Numerosi sono i brani ricchi di una straordinaria potenza narrativa: quando Humbert scopre la moglie intenta a leggere di nascosto il suo diario segreto e la di lei successiva tragica fuga; il piangere dalla gioia per il “fato puntuale”;  la rivelazione delle esperienze sessuali precedenti di Dolores; la masochistica ossessione di Humbert di essere pedinato da misteriosi personaggi; la conclusione tragicomica di un omicidio trasformatosi in farsa e molti altri.
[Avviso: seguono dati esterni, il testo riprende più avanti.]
(* ===== verification/Vm.v ===== *)
(** * Demand paging and copy-on-write ([vm.c], second half)

    The state is the machine (memory and allocator), the paging part of the
    current process's [struct proc], its swap file, and the two control
    registers the fault handlers use.  [myproc()] is that process.

    The swap file is seen through the class [SwapFile]: what a page-sized
    [writeToSwapFile] and [readFromSwapFile] promise each other.  The
    replacement policy, a compile-time macro in the source, is a parameter. *)

From S2P Require Import Prelude Mmu Memory Kalloc PageTable.

Definition MAX_UINT : Z := 0xFFFFFFFF.
Definition NFUA_MSB : Z := 0x80000000.
Definition BITS_IN_UINT : Z := 32.

Inductive policy := NFUA | LAPA | SCFIFO | AQ | RROBIN | NONE.
#[global] Instance policy_eq_dec : EqDecision policy.
Proof. solve_decision. Defined.

Definition check_policy (pol : policy) : bool := negb (bool_decide (pol = NONE)).

(** [struct page]; [is_used] is only ever 0 or 1. *)
Record page := Page {
  pg_pgdir : Z;
  pg_va : Z;
  pg_offset : Z;
  pg_is_used : bool;
  pg_time_loaded : Z;
  pg_age : Z;
}.

Definition set_used (b : bool) (pg : page) : page :=
  Page (pg_pgdir pg) (pg_va pg) (pg_offset pg) b (pg_time_loaded pg) (pg_age pg).
Definition set_time (t : Z) (pg : page) : page :=
  Page (pg_pgdir pg) (pg_va pg) (pg_offset pg) (pg_is_used pg) t (pg_age pg).
Definition set_age (a : Z) (pg : page) : page :=
  Page (pg_pgdir pg) (pg_va pg) (pg_offset pg) (pg_is_used pg) (pg_time_loaded pg) a.
(** [page.pgdir = ..., page.va = ..., page.is_used = 1]. *)
Definition set_page (pgdir va : Z) (pg : page) : page :=
  Page pgdir va (pg_offset pg) true (pg_time_loaded pg) (pg_age pg).

(** The fields of [struct proc] that paging uses. *)
Record pproc := PProc {
  pp_pid : Z;
  pp_pgdir : Z;
  pp_file_pages : list page;
  pp_memory_pages : list page;
  pp_page_faults : Z;
  pp_paged_out : Z;
  pp_timestamp : Z;
  pp_r_robin : Z;
}.

Definition set_file_pages (l : list page) (p : pproc) : pproc :=
  PProc (pp_pid p) (pp_pgdir p) l (pp_memory_pages p) (pp_page_faults p) (pp_paged_out p)
    (pp_timestamp p) (pp_r_robin p).
Definition set_memory_pages (l : list page) (p : pproc) : pproc :=
  PProc (pp_pid p) (pp_pgdir p) (pp_file_pages p) l (pp_page_faults p) (pp_paged_out p)
    (pp_timestamp p) (pp_r_robin p).
Definition inc_page_faults (p : pproc) : pproc :=
  PProc (pp_pid p) (pp_pgdir p) (pp_file_pages p) (pp_memory_pages p) (u32 (pp_page_faults p + 1))
    (pp_paged_out p) (pp_timestamp p) (pp_r_robin p).
Definition inc_paged_out (p : pproc) : pproc :=
  PProc (pp_pid p) (pp_pgdir p) (pp_file_pages p) (pp_memory_pages p) (pp_page_faults p)
    (u32 (pp_paged_out p + 1)) (pp_timestamp p) (pp_r_robin p).
Definition inc_timestamp (p : pproc) : pproc :=
  PProc (pp_pid p) (pp_pgdir p) (pp_file_pages p) (pp_memory_pages p) (pp_page_faults p)
    (pp_paged_out p) (u32 (pp_timestamp p + 1)) (pp_r_robin p).
Definition inc_r_robin (p : pproc) : pproc :=
  PProc (pp_pid p) (pp_pgdir p) (pp_file_pages p) (pp_memory_pages p) (pp_page_faults p)
    (pp_paged_out p) (pp_timestamp p) (u32 (pp_r_robin p + 1)).

(** ** The swap file's interface

    [sw_ok f off]: a page written at [off] is accepted.  [sw_get f off]: the
    page a full-page read at [off] returns.  A file accepts a page at its
    start and right after a page it holds, up to the 16 slots. *)
Class SwapFile (F : Type) := {
  sw_ok : F -> Z -> bool;
  sw_put : F -> Z -> frame -> F;
  sw_get : F -> Z -> option frame;
}.

Class SwapLaws (F : Type) `{SwapFile F} := {
  sw_get_put : forall f off pg, sw_ok f off = true -> sw_get (sw_put f off pg) off = Some pg;
  sw_get_other : forall f off off' pg, sw_ok f off = true -> aligned off -> aligned off' ->
    off <> off' -> sw_get (sw_put f off pg) off' = sw_get f off';
  sw_get_ok : forall f off pg, sw_get f off = Some pg -> sw_ok f off = true;
  sw_ok_first : forall f, sw_ok f 0 = true;
  sw_ok_next : forall f off pg, sw_get f off = Some pg -> 0 <= off < (MAX_PSYC_PAGES - 1) * PGSIZE ->
    sw_ok f (off + PGSIZE) = true;
}.

(** ** State *)

Record vm (F : Type) := Vm {
  v_mach : mach;
  v_p : pproc;
  v_swap : F;
  v_cr2 : Z;
  v_cr3 : Z;
}.
Arguments Vm {F} v_mach v_p v_swap v_cr2 v_cr3.
Arguments v_mach {F} v.
Arguments v_p {F} v.
Arguments v_swap {F} v.
Arguments v_cr2 {F} v.
Arguments v_cr3 {F} v.

Definition set_mach {F} (m : mach) (st : vm F) : vm F :=
  Vm m (v_p st) (v_swap st) (v_cr2 st) (v_cr3 st).
Definition set_p {F} (p : pproc) (st : vm F) : vm F :=
  Vm (v_mach st) p (v_swap st) (v_cr2 st) (v_cr3 st).
Definition set_swap {F} (f : F) (st : vm F) : vm F :=
  Vm (v_mach st) (v_p st) f (v_cr2 st) (v_cr3 st).
Definition set_cr3 {F} (a : Z) (st : vm F) : vm F :=
  Vm (v_mach st) (v_p st) (v_swap st) (v_cr2 st) a.

(** ** Choosing a page: the pure loops *)

(** [for (i = 0; i < MAX_PSYC_PAGES; i++) if (used && key < min) { next_i = i; min = key }],
    the loop of [NFUA_next] (key: age) and of [SCFIFO_next] (key: time loaded). *)
Fixpoint min_loop (key : page -> Z) (i : Z) (l : list page) (next_i min : Z) : Z :=
  match l with
  | [] => next_i
  | pg :: l' =>
      if pg_is_used pg && (key pg <? min) then min_loop key (i + 1) l' i (key pg)
      else min_loop key (i + 1) l' next_i min
  end.

Definition NFUA_next (l : list page) : Z := min_loop pg_age 0 l (-1) MAX_UINT.

(** The inner loop of [LAPA_next]: how many of the bits [j], [j+1], ... are on. *)
Fixpoint count_ones (fuel : nat) (j age : Z) : Z :=
  match fuel with
  | O => 0
  | S fuel' => (if has age (u32 (Z.shiftl 1 j)) then 1 else 0) + count_ones fuel' (j + 1) age
  end.
Definition ones (age : Z) : Z := count_ones (Z.to_nat BITS_IN_UINT) 0 age.

Fixpoint LAPA_loop (i : Z) (l : list page) (next_i min_ones min_age : Z) : Z :=
  match l with
  | [] => next_i
  | pg :: l' =>
      if pg_is_used pg then
        let curr_ones := ones (pg_age pg) in
        if curr_ones <? min_ones then LAPA_loop (i + 1) l' i curr_ones (pg_age pg)
        else if (curr_ones =? min_ones) && (pg_age pg <? min_age)
        then LAPA_loop (i + 1) l' i curr_ones (pg_age pg)
        else LAPA_loop (i + 1) l' next_i min_ones min_age
      else LAPA_loop (i + 1) l' next_i min_ones min_age
  end.
Definition LAPA_next (l : list page) : Z := LAPA_loop 0 l (-1) (BITS_IN_UINT + 10) MAX_UINT.

Definition next_free_i_in_mem (p : pproc) : Z :=
  c_index (find_index (fun pg => negb (pg_is_used pg)) (pp_memory_pages p)).
Definition next_free_i_in_file (p : pproc) : Z :=
  c_index (find_index (fun pg => negb (pg_is_used pg)) (pp_file_pages p)).
Definition get_i_of_va_in_mem (p : pproc) (va : Z) : Z :=
  c_index (find_index (fun pg => pg_va pg =? va) (pp_memory_pages p)).
Definition get_i_of_va_in_file (p : pproc) (va : Z) : Z :=
  c_index (find_index (fun pg => pg_va pg =? va) (pp_file_pages p)).

(** [AQ_next]'s rotation: the last entry moves to the front. *)
Definition rotate (l : list page) : list page :=
  match last l with Some pg => pg :: removelast l | None => [] end.

(** [deallocuvm]'s inner loop: the first used entry for this page is released. *)
Fixpoint release_slot (pgdir a : Z) (l : list page) : list page :=
  match l with
  | [] => []
  | pg :: l' =>
      if pg_is_used pg && (pg_pgdir pg =? pgdir) && (pg_va pg =? a)
      then set_used false pg :: l'
      else pg :: release_slot pgdir a l'
  end.

Section vm.
Context {F : Type} `{SwapFile F}.
Context (end_ data : Z) (pol : policy).
Implicit Types st : vm F.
E non sono da sottovalutare nemmeno la prefazione, scritta da Nabokov stesso sotto lo pseudonimo di un fittizio John Ray, e che in realtà è un vero e proprio prologo alla vicenda ricco di metonimie e arcane anticipazioni, e la fantastica postfazione nella quale l’autore, stavolta firmandosi in chiaro, spiega la genesi del romanzo e nello stesso tempo fornisce un’incredibilmente dotta lezione di scrittura: “Nessuno scrittore, in un paese libero, dovrebbe esser costretto a preoccuparsi dell’esatta linea di demarcazione tra il sensuale e l’erotico…”; continuate a leggerla sul libro, vedrete che merita.
Pur non essendo minimamente interessato al tema della pedofilia – i bambini sono del tutto al di fuori dei miei interessi, in tutti i campi –, da parecchio tempo covavo l’intenzione di iniziare questo romanzo che aspettava da anni con pazienza il suo turno nello scaffale dei libri da leggere. Inconsciamente me ne sentivo intimorito, forse a causa dell’argomento ho avuto sempre parecchia ritrosia nell’affrontarlo. Ma se da una parte potrebbe sorgere una specie di rammarico per essermi negato per tanto tempo un così importante capolavoro, nello stesso tempo non rimpiango di non averlo letto prima: con un bagaglio di esperienza più povero avrei di sicuro apprezzato di meno tutte le prelibatezze che l’autore ha voluto metterci dentro.